» ACTIVITY: Would you please repeat the lines in the listing below from the one containing "sample_ip 514 boot))." through the final one, exactly as they appear?
■ ■ ■ ■ ■ ■ ■
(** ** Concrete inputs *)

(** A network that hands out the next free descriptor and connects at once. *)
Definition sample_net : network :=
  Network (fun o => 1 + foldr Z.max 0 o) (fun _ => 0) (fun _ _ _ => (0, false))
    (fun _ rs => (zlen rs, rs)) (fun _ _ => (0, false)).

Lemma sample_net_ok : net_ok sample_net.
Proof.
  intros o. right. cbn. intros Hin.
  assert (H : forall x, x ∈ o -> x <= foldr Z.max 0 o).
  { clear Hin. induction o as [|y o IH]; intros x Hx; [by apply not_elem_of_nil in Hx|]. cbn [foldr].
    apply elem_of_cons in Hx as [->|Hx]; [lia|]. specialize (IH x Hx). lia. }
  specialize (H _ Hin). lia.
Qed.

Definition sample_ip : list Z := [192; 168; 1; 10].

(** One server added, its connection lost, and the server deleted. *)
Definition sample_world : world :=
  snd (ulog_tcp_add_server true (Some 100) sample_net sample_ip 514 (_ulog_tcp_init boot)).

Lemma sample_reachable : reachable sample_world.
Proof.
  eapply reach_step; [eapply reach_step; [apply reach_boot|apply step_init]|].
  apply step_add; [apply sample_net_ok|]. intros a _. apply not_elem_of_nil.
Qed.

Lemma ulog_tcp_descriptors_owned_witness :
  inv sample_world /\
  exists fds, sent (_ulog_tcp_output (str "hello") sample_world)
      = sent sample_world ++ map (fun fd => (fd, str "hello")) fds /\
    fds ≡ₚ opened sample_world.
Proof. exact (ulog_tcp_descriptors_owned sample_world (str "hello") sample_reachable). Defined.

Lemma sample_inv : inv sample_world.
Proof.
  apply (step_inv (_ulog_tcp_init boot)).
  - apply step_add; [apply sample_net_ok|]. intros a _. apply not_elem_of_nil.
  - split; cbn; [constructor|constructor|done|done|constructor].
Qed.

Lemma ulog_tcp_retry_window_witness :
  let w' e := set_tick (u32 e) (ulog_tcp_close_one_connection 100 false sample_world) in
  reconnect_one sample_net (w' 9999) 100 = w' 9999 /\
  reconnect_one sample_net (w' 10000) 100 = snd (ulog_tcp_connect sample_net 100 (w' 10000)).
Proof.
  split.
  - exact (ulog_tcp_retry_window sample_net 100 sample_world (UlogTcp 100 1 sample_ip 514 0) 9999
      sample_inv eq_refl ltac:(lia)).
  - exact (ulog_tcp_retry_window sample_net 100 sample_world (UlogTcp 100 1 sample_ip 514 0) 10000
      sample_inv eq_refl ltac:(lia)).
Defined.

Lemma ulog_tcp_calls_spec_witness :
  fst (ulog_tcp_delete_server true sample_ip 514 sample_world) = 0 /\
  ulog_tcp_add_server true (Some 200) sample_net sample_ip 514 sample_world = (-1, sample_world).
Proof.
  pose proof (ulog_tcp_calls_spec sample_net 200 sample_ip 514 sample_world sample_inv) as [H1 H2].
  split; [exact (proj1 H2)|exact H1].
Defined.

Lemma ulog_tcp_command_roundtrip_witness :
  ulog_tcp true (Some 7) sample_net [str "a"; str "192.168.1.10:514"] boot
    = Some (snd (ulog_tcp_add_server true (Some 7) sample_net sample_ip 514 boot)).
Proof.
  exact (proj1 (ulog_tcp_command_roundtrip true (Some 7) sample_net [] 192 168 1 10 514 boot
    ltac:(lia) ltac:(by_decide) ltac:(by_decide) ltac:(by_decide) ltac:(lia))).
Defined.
■ ■ ■ ■ ■ ■ ■
» OUTPUT OF THE TASK:
    = Some (snd (ulog_tcp_add_server true (Some 7) sample_net sample_ip 514 boot)).
Proof.
  exact (proj1 (ulog_tcp_command_roundtrip true (Some 7) sample_net [] 192 168 1 10 514 boot
    ltac:(lia) ltac:(by_decide) ltac:(by_decide) ltac:(by_decide) ltac:(lia))).
Defined.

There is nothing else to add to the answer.